他转向方姓衙役,说道:“你说此案牵连不小,只怕没有说错。魏忠贤阉党策划许久,多半会藉此事件大举行动,彻底铲除东林党人......”
方姓衙役虽在巡抚衙门办事,然而职司卑微,对于朝中情形不甚了了,问道:“那咱们巡抚大人……是不是东林党的?”
宋师爷瞧他一眼,无奈说道:“刘大人洁身自爱,明哲保身,本不欲结党议政。只可惜当今世道,非黑即白,容不得人置身事外。莫说魏忠贤要他表态,左大人何尝不是三番四次来向刘大人示好?此事会不会牵连巡抚大人,眼下没人说得准。只能静观其变。”
正说着,两名补快自街尾快步走来。
其中一人远远望见师爷,举起一手:“宋师爷。”
宋师爷大步迎上:“郑捕头。”三人并肩步入衙门。那姓郑的捕头约莫三十岁上下,相貌堂堂,不怒自威,乃是保定巡抚衙门的总捕头。他边走边问:“师爷派人找我过来,可是衙门人手不足?何捕头分派案文了没有?”
“派过了。
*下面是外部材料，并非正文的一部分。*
(* ===== verification/TreeKey.v ===== *)
(** * Wallet key trees (packages/core/src treekey.ts, verify.ts, Streamable.ts, javaStreamables.ts)

    A node is a Merkle tree over the digests of its one-time keys; a key tree of
    several levels signs with the leaf its use counter names, each level signing the
    root of the next.  The cache of child nodes, which only saves computing a node
    again, the factories with progress reports and the debug logging are left out;
    the cache of parent signatures, which the caller can replace, is kept.  Use
    counters are integers; a negative one, which [setUses] does not refuse, keeps the
    conversion to a path from ending: [Endless]. *)

From Stdlib Require Import ZArith Lia QArith Ascii String.
From stdpp Require Import base list strings.
From S2P Require Import Prelude JsBase Mmr Wots.

Module Tk.
Import Js Mm Wo.

Definition DEFAULT_KEYS_PER_LEVEL : Z := 64.
Definition DEFAULT_LEVELS : nat := 3.

Record SignatureProof := mkSigProof { leafPubkey : string; signature : string; mmrProof : MMRProof }.
Notation TreeSignature := (list SignatureProof).

(** ** Signatures as bytes *)

Definition writeSignatureProof (p : SignatureProof) : Res string :=
  proofBytes ← serializeMMRProof (mmrProof p) 0;
  Ok (writeMiniData (leafPubkey p) +:+ writeMiniData (signature p) +:+ proofBytes).
Definition serializeTreeSignature (sig : TreeSignature) : Res string :=
  lengthBytes ← writeMiniNumber (Z.of_nat (length sig));
  parts ← result_mapM writeSignatureProof sig;
  Ok (lengthBytes +:+ concat_bytes parts).

(** [(n << 8) | byte] on 32-bit integers; a missing byte counts as zero. *)
Definition to_int32 (n : Z) : Z := let u := n mod 2 ^ 32 in if u <? 2 ^ 31 then u else u - 2 ^ 32.
Fixpoint read_count (n : nat) (bytes : string) (offset acc : Z) : Z :=
  match n with
  | O => acc
  | S n => read_count n bytes (offset + 1)
             (Z.lor (to_int32 (Z.shiftl acc 8)) (default 0 (byte_at bytes (Some offset))))
  end.

(** Comparisons with an offset that is NaN are false. *)
Definition past_end (offset : option Z) (n : Z) (data : string) : bool :=
  match offset with Some o => o + n >? Z.of_nat (String.length data) | None => false end.

(** A length prefix and as many bytes. *)
Definition read_field (data : string) (offset : option Z) (truncated bounds : string) : Res (string * option Z) :=
  _ ← throw_if (past_end offset 4 data) truncated;
  let len := read_int32 data offset in
  let offset := plus offset 4 in
  _ ← throw_if ((len <? 0) || past_end offset len data) bounds;
  Ok (slice data offset (plus offset len), plus offset len).

Fixpoint read_proofs (n : nat) (data : string) (offset : option Z) : Res TreeSignature :=
  match n with
  | O => Ok []
  | S n =>
      r ← read_field data offset "Malformed signature: truncated leaf pubkey length" "Malformed signature: leaf pubkey out of bounds";
      let '(leafPubkey, offset) := r : string * option Z in
      r ← read_field data offset "Malformed signature: truncated signature length" "Malformed signature: signature out of bounds";
      let '(signature, offset) := r : string * option Z in
      let parsed := parseMMRProofFromHex (slice data offset (Some (Z.of_nat (String.length data)))) in
      let offset := o ← offset; plus (pp_bytesRead parsed) o in
      proofs ← read_proofs n data offset;
      Ok (mkSigProof leafPubkey signature (pp_proof parsed) :: proofs)
  end.

Definition deserializeTreeSignature (data : string) : Res TreeSignature :=
  match byte_at data (Some 1) with
  | None => Err "Malformed signature: invalid proof-count length"
  | Some numBytesLen =>
      _ ← throw_if (numBytesLen >? 4) "Malformed signature: invalid proof-count length";
      let numProofs := read_count (Z.to_nat numBytesLen) data 2 0 in
      _ ← throw_if ((numProofs <? 1) || (numProofs >? 8))
            ("Malformed signature: impossible proof count (" +:+ big_to_string numProofs +:+ ")");
      read_proofs (Z.to_nat numProofs) data (Some (2 + numBytesLen))
  end.

Section Hash.
Context (sha3_256 : string → string).

Definition getRootPublicKey (proof : SignatureProof) : Res string :=
  leafData ← createMMRDataLeafNode sha3_256 (leafPubkey proof) 0;
  calculateProofRoot sha3_256 leafData (mmrProof proof).

(** ** TreeKeyNode *)

Record TreeKeyNode := mkNode {
  seed : string; childSeed : string; keysPerLevel : Z; publicKeyDigests : list string;
  mmrTree : MMRTree; rootPubkey : string }.

Definition hashObject (data : string) : string := sha3_256 (writeMiniData data).

Definition newTreeKeyNode (privateSeed : string) (keysPerLevel : Z) : Res TreeKeyNode :=
  _ ← throw_if (negb (Nat.eqb (String.length privateSeed) 32)) "Private seed must be 32 bytes";
  digests ← result_mapM (derivePKdigest sha3_256 privateSeed) (seqZ 0 keysPerLevel);
  tree ← fromPublicKeys sha3_256 digests;
  match getRoot tree with
  | None => Err "Failed to compute MMR root"
  | Some root => Ok (mkNode privateSeed (hashObject privateSeed) keysPerLevel digests tree (data root))
  end.

Definition out_of_range (what : string) (index : Z) (node : TreeKeyNode) : Res unit :=
  throw_if ((index <? 0) || (index >=? keysPerLevel node))
    (what +:+ " index " +:+ big_to_string index +:+ " out of range [0, " +:+ big_to_string (keysPerLevel node) +:+ ")").

Definition getPublicKey (node : TreeKeyNode) : string := rootPubkey node.
Definition getWOTSPublicKey (node : TreeKeyNode) (index : Z) : Res string :=
  _ ← out_of_range "Key" index node; deriveFullPublicKey sha3_256 (seed node) index.
(** An index in range has a digest. *)
Definition digest_at (node : TreeKeyNode) (index : Z) : string := default ""%string (publicKeyDigests node !! Z.to_nat index).
Definition getWOTSPublicKeyDigest (node : TreeKeyNode) (index : Z) : Res string :=
  _ ← out_of_range "Key" index node; Ok (digest_at node index).
Definition node_getProof (node : TreeKeyNode) (keyIndex : Z) : MMRProof := getProof (mmrTree node) keyIndex.

Definition node_sign (node : TreeKeyNode) (keyIndex : Z) (data : string) : Res SignatureProof :=
  _ ← out_of_range "Key" keyIndex node;
  signature ← wotsSign sha3_256 (seed node) keyIndex data;
  Ok (mkSigProof (digest_at node keyIndex) signature (node_getProof node keyIndex)).

Definition getChild (node : TreeKeyNode) (childIndex : Z) : Res TreeKeyNode :=
  _ ← out_of_range "Child" childIndex node;
  childSeed ← deriveChainSeedJava sha3_256 (childSeed node) childIndex;
  newTreeKeyNode childSeed (keysPerLevel node).

(** ** TreeKey *)

Record TreeKey := mkTreeKey {
  privateSeed : string; levels : nat; kpl : Z; root : TreeKeyNode; publicKey : string;
  uses : Z; parentChildSigCache : list (string * SignatureProof) }.

Definition newTreeKey (privateSeed : string) (keysPerLevel : Z) (levels : nat) : Res TreeKey :=
  _ ← throw_if (negb (Nat.eqb (String.length privateSeed) 32)) "Private seed must be 32 bytes";
  root ← newTreeKeyNode privateSeed keysPerLevel;
  Ok (mkTreeKey privateSeed levels keysPerLevel root (getPublicKey root) 0 []).

Definition getMaxUses (t : TreeKey) : Z := kpl t ^ Z.of_nat (levels t).
Definition set_uses (uses : Z) (t : TreeKey) : TreeKey :=
  mkTreeKey (privateSeed t) (levels t) (kpl t) (root t) (publicKey t) uses (parentChildSigCache t).
Definition set_cache (cache : list (string * SignatureProof)) (t : TreeKey) : TreeKey :=
  mkTreeKey (privateSeed t) (levels t) (kpl t) (root t) (publicKey t) (uses t) cache.

Inductive Stop := Thrown (m : string) | Endless.
Notation T := (M TreeKey Stop).
Definition thrown {A} (r : Res A) : T A := λ t, (match r with Ok a => Ok a | Err m => Err (Thrown m) end, t).

Definition setUses (uses : Z) : T unit := mmodify (set_uses uses).

Definition getCacheKey (path : list Z) : string := String.concat "," (map big_to_string path).
Definition hasParentChildSig (path : list Z) (t : TreeKey) : bool := map_has (getCacheKey path) (parentChildSigCache t).
Definition getParentChildSig (path : list Z) (t : TreeKey) : option SignatureProof :=
  map_get (getCacheKey path) (parentChildSigCache t).
Definition setParentChildSig (path : list Z) (sig : SignatureProof) : T unit :=
  mmodify (λ t, set_cache (map_set (getCacheKey path) sig (parentChildSigCache t)) t).
Definition getCachedSignatures (t : TreeKey) : list (string * SignatureProof) := parentChildSigCache t.
Definition restoreCachedSignatures (cache : list (string * SignatureProof)) : T unit := mmodify (set_cache cache).

(** The remainders by [k], the least significant first; none when [num] is negative. *)
Fixpoint base_digits (fuel : nat) (k num : Z) : option (list Z) :=
  if num =? 0 then Some [] else
  match fuel with
  | O => None
  | S fuel => let div := num / k in l ← base_digits fuel k div; Some (num - div * k :: l)
  end.
Definition baseConversion (t : TreeKey) (num : Z) : option (list Z) :=
  result ← base_digits (S (Z.to_nat (Z.log2 num))) (kpl t) num;
  Some (reverse (result ++ replicate (levels t - length result) 0)).

(** [getChild] along the path, from [node] on. *)
Fixpoint descend (node : TreeKeyNode) (path : list Z) : Res (list TreeKeyNode) :=
  match path with
  | [] => Ok [node]
  | i :: path => child ← getChild node i; nodes ← descend child path; Ok (node :: nodes)
  end.

(** The proofs above [proofs], whose first is at depth [depth]. *)
Fixpoint sign_parents (depth : nat) (nodes : list TreeKeyNode) (path : list Z) (child : SignatureProof)
    (proofs : TreeSignature) : T TreeSignature :=
  match depth with
  | O => mret (child :: proofs)
  | S depth =>
      childRoot ← thrown (getRootPublicKey child);
      let cachePath := take (depth + 2) path in
      t ← mget;
      sigProof ←
        match getParentChildSig cachePath t with
        | Some sig => mret sig
        | None =>
            parentNode ← thrown (of_option "TypeError" (nodes !! depth));
            keyIndex ← thrown (of_option "TypeError" (path !! depth));
            sig ← thrown (node_sign parentNode keyIndex childRoot);
            _ ← setParentChildSig cachePath sig; mret sig
        end;
      sign_parents depth nodes path sigProof (child :: proofs)
  end.

Definition sign (data : string) : T TreeSignature :=
  t ← mget;
  _ ← mthrow_if (uses t >=? getMaxUses t) (Thrown "No more keys available (tree exhausted)");
  match baseConversion t (uses t) with
  | None => mthrow Endless
  | Some path =>
      let leafDepth := (levels t - 1)%nat in
      nodes ← thrown (descend (root t) (take leafDepth path));
      leafNode ← thrown (of_option "TypeError" (nodes !! leafDepth));
      leafKeyIndex ← thrown (of_option "TypeError" (path !! leafDepth));
      leafProof ← thrown (node_sign leafNode leafKeyIndex data);
      proofs ← sign_parents leafDepth nodes path leafProof [];
      _ ← mmodify (λ t, set_uses (uses t + 1) t);
      mret proofs
  end.

Definition getAddressPublicKey (l1 : Z) (t : TreeKey) : Res string :=
  getPublicKey <$> getChild (root t) l1.
Definition getSigningNodePublicKey (l1 l2 : Z) (t : TreeKey) : Res string :=
  level1Node ← getChild (root t) l1; getPublicKey <$> getChild level1Node l2.

(** ** Verification *)

(** What a proof signs: the data on the last level, the root of the next above it. *)
Definition signed_data (data : string) (rest : TreeSignature) : Res string :=
  match rest with [] => Ok data | next :: _ => getRootPublicKey next end.

Fixpoint verify_levels (first : bool) (expectedPubkey data : string) (proofs : TreeSignature) : Res bool :=
  match proofs with
  | [] => Ok true
  | proof :: rest =>
      rootPubkey ← getRootPublicKey proof;
      if first && negb (starts_with expectedPubkey rootPubkey) then Ok false else
      signedData ← signed_data data rest;
      ok ← wotsVerifyDigest sha3_256 (signature proof) signedData (leafPubkey proof);
      if ok : bool then verify_levels false expectedPubkey data rest else Ok false
  end.
(** The loop over [expectedPubkey] compares no more bytes than it has. *)
Definition verifyTreeSignature (expectedPubkey data : string) (proofs : TreeSignature) : Res bool :=
  match proofs with [] => Ok false | _ => verify_levels true expectedPubkey data proofs end.

(** *** verify.ts *)

Record VerificationResult := mkVerification { valid : bool; error : option string }.
Definition invalid (m : string) : VerificationResult := mkVerification false (Some m).

Fixpoint verify_detailed (depth : nat) (expectedPubkey data : string) (proofs : TreeSignature) : Res VerificationResult :=
  match proofs with
  | [] => Ok (mkVerification true None)
  | proof :: rest =>
      rootPubkey ← getRootPublicKey proof;
      if Nat.eqb depth 0 && negb (String.eqb expectedPubkey rootPubkey)
      then Ok (invalid "Root public key does not match expected public key (wrong key or address)") else
      signedData ← signed_data data rest;
      ok ← wotsVerifyDigest sha3_256 (signature proof) signedData (leafPubkey proof);
      if ok : bool then verify_detailed (S depth) expectedPubkey data rest
      else Ok (invalid ("WOTS signature verification failed at depth " +:+ dec (Z.of_nat depth)
                        +:+ " (digest mismatch or corrupted signature)"))
  end.
Definition verifyTreeSignatureDetailed (expectedPubkey data : string) (proofs : TreeSignature) : Res VerificationResult :=
  match proofs with
  | [] => Ok (invalid "Signature contains no proofs")
  | _ => verify_detailed 0 expectedPubkey data proofs
  end.

(** ** Derivation of wallet seeds *)

(** For indices below 2^31. *)
Fixpoint index_bytes (fuel : nat) (n : Z) (bytes : string) : string :=
  match fuel with
  | O => bytes
  | S fuel => if n >? 0 then index_bytes fuel (Z.shiftr n 8) (String (byte (Z.land n 255)) bytes) else bytes
  end.
Definition indexToMiniDataBytes (index : Z) : string :=
  if index =? 0 then String (byte 0) "" else index_bytes 4 index "".

Definition derivePerAddressSeed (baseSeed : string) (addressIndex : Z) : string :=
  sha3_256 (writeMiniData baseSeed +:+ writeMiniData (indexToMiniDataBytes addressIndex)).
Definition deriveRootPrivSeed (baseSeed : string) : string :=
  sha3_256 (writeMiniData baseSeed +:+ writeMiniData "ROOT_IDENTITY").
Definition deriveUnifiedChildSeed (baseSeed : string) (index : Z) : string :=
  sha3_256 (writeMiniData (deriveRootPrivSeed baseSeed) +:+ writeMiniData (indexToMiniDataBytes index)).

Definition createUnifiedChildTreeKey (baseSeed : string) (index : Z) : Res TreeKey :=
  newTreeKey (deriveUnifiedChildSeed baseSeed index) 64 3.
Definition createUnifiedRootTreeKey (baseSeed : string) : Res TreeKey :=
  newTreeKey (deriveRootPrivSeed baseSeed) 64 3.
Definition deriveUnifiedAddressPublicKey (baseSeed : string) (index : Z) : Res string :=
  publicKey <$> createUnifiedChildTreeKey baseSeed index.
Definition createPerAddressTreeKey (baseSeed : string) (addressIndex : Z) : Res TreeKey :=
  newTreeKey (derivePerAddressSeed baseSeed addressIndex) 64 3.

End Hash.
End Tk.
当班捕快都已出门办事。”宋师爷使个眼色,将郑捕头拉到一旁。“恒舟兄,我知今日你没当差,不过刘大人吩咐下来,有件案子劳烦你跑一趟。”
郑恒舟点头:“师爷请说。”
宋师爷取出一张案文,问道:“城东张大鹏,恒舟兄知道这人吗?”郑恒舟点头:“卖天津包子的张老儿?他的包子皮薄馅多,做生意一向老实。”宋师爷道:“他昨儿夜里让人杀了。”
郑恒舟一愣。“可知凶手是谁?”
“不知。”宋师爷说。一看郑恒舟蹙起眉头,他跟着又道:“今日一早,张老儿家隔壁的林在春来报的案。他说昨儿夜里就听见张老儿家中传出异声,是以他今早一起床就去拍门询问,没想到张老儿已经陈尸家中。我找了仵作过去,这会儿应该到了。”
“报案的有说人是怎么死的?”郑恒舟问。
“没瞧见外伤。”宋师爷翻看案文。“口鼻流血,应是给人殴打致死。”他将案文交予郑恒舟,说道:“刘大人交代,要你立刻赶去查办。我听他的意思,似乎是想尽快将了结此案。”
“既然如此,我这就去。”郑恒舟浏览案文,顺手收起,转身往衙门外走。宋师爷在他身后叫住。“恒舟兄,若是遇上麻烦,大人要你尽力周旋。”
郑恒舟愣了一愣,点头道:“知道了。”挥手招呼适才同来的捕快,快步朝向城东而去。